El proceso de reciclaje de neumáticos comprende varias etapas distintas, diseñadas para reducir progresivamente el tamaño de los neumáticos y separar sus distintos componentes materiales. Una línea completa de reciclaje de neumáticos normalmente produce tres productos principales: polvo de caucho, gránulos de caucho o alambre de acero. Cada uno de estos materiales encuentra aplicación en múltiples industrias, creando así valor a partir de materiales que de otro modo se considerarían residuos.

La operación inicial implica una serie de pasos de procesamiento que transforman los neumáticos en trozos de caucho de aproximadamente 3 a 8 centímetros de tamaño. Estos trozos luego pasan a través de un separador de talones de acero para eliminar los alambres de talones de acero incrustados dentro de las paredes laterales del neumático, preparando así el material para la siguiente etapa de trituración. Si no se retiran de antemano, estos alambres de acero gruesos-incrustados profundamente en la estructura del neumático-podrían dañar el equipo de trituración y las cuchillas de corte. El acero extraído constituye chatarra valiosa que puede venderse directamente a los recicladores de acero. El acero que se ha sometido a este proceso de eliminación de cuentas normalmente tiene un precio de mercado más alto, ya que su composición es conocida y contiene menos contaminantes.

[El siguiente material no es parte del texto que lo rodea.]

(** Every object below an object is known: its path, or the path of its
    instances, has an entry. *)
Definition known (response : gmap cstr object_info) (path : cstr) : Prop :=
  is_Some (response !! path) \/ is_Some (response !! (path ++ cs "{i}.")).

Definition children_known (response : gmap cstr object_info) : Prop :=
  forall p info o, response !! p = Some info -> o ∈ default [] (objects info) -> known response (p ++ o).

(** Entries are only added, and the objects of an entry change only with
    [Add_Object_To_Parent]. *)
Lemma known_mono r r' (p : cstr) : (forall k, is_Some (r !! k) -> is_Some (r' !! k)) -> known r p -> known r' p.
Proof. intros H [H1|H1]; [left|right]; by apply H. Qed.

Lemma enter_object_keys (key : cstr) v r (k : cstr) : is_Some (r !! k) -> is_Some (enter_object key v r !! k).
Proof. intros H. unfold enter_object. rewrite lookup_insert_is_Some. destruct (decide (key = k)); auto. Qed.

Lemma enter_object_known (key : cstr) v r : children_known r -> children_known (enter_object key v r).
Proof.
  intros H p info o Hp Ho. apply (known_mono r); [apply enter_object_keys|]. unfold enter_object in Hp.
  apply lookup_insert_Some in Hp as [[<- <-]|[_ Hp]]; [|by eapply H]. cbn [objects] in Ho.
  destruct (r !! key) as [info|] eqn:Er; [by eapply H|]. by apply not_elem_of_nil in Ho.
Qed.

Lemma add_object_keys (parent o : cstr) r (k : cstr) : is_Some (Add_Object_To_Parent parent o r !! k) <-> is_Some (r !! k).
Proof.
  unfold Add_Object_To_Parent. destruct (r !! parent) as [info|] eqn:Er; [|done].
  rewrite lookup_insert_is_Some. destruct (decide (parent = k)) as [<-|]; [rewrite Er|]; naive_solver.
Qed.

Lemma add_object_known (parent o : cstr) r :
  known r (parent ++ o) -> children_known r -> children_known (Add_Object_To_Parent parent o r).
Proof.
  intros Hk H p info x Hp Hx. apply (known_mono r); [intros k; by rewrite add_object_keys|].
  unfold Add_Object_To_Parent in Hp. destruct (r !! parent) as [pi|] eqn:Er; [|by eapply H].
  apply lookup_insert_Some in Hp as [[<- <-]|[_ Hp]]; [|by eapply H]. cbn [objects default] in Hx.
  destruct (decide (o ∈ default [] (objects pi))); [by eapply H|].
  apply elem_of_app in Hx as [Hx|Hx]; [by eapply H|]. apply list_elem_of_singleton in Hx as ->. done.
Qed.

Lemma enter_child_known (name key : cstr) v r :
  is_Some (r !! key) -> (is_multi_instance v = true -> exists p, EndsWithDot p = true /\ key = p ++ cs "{i}.") ->
  children_known r -> children_known (enter_child name key v r).
Proof.
  intros Hk Hm H. unfold enter_child. destruct (IsParameterPath _); [done|]. destruct (is_multi_instance v).
  - destruct (Hm eq_refl) as (p & Hd & ->). pose proof (get_last_instance p Hd) as Hi.
    destruct (get_last (p ++ cs "{i}.")) as [e t]. destruct Hi as [_ ->].
    pose proof (get_last_parts p) as Hp. destruct (get_last p) as [o parent]. subst p.
    apply add_object_known; [by right|done].
  - destruct (negb _); [|done]. pose proof (get_last_parts key) as Hp. destruct (get_last key) as [o parent]. subst key.
    apply add_object_known; [by left|done].
Qed.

A continuación, los trozos de caucho se procesan mediante un sistema de trituración para producir polvo de caucho; Dependiendo de las especificaciones del producto de destino, esto puede implicar un proceso de molienda de varias-etapas. Un sistema de cribado clasifica el material molido por tamaño; Las partículas de gran tamaño se devuelven al triturador para su reprocesamiento, mientras que las partículas que cumplen con los criterios de tamaño pasan a la etapa de separación. Este sistema de circuito cerrado-garantiza una calidad constante del producto y maximiza la eficiencia en la utilización del material.
En este punto, la mezcla de caucho todavía contiene una cantidad significativa de finos filamentos de acero. La separación magnética se emplea para atraer y eliminar estos materiales ferromagnéticos-específicamente los finos filamentos de acero-al tiempo que se permite el paso del caucho. La eficiencia de este proceso de separación magnética depende de factores como la fuerza del imán, el caudal de material y el tamaño de las partículas. Es posible que se requieran múltiples etapas de separación para lograr una alta tasa de recuperación del contenido de acero. El acero limpio recuperado de este proceso tiene potencial para agregar valor y, fundamentalmente, previene la contaminación de los productos finales de caucho.
La etapa final de procesamiento implica clasificar el polvo o los gránulos de caucho según su tamaño. Un cribado preciso garantiza que la distribución del tamaño de las partículas se alinee con las especificaciones del cliente. Las clasificaciones de tamaño comunes-que normalmente van desde malla 10 a 20, malla 20 a 30 y malla 30 a 40-se utilizan para diversas aplicaciones de polvo de caucho.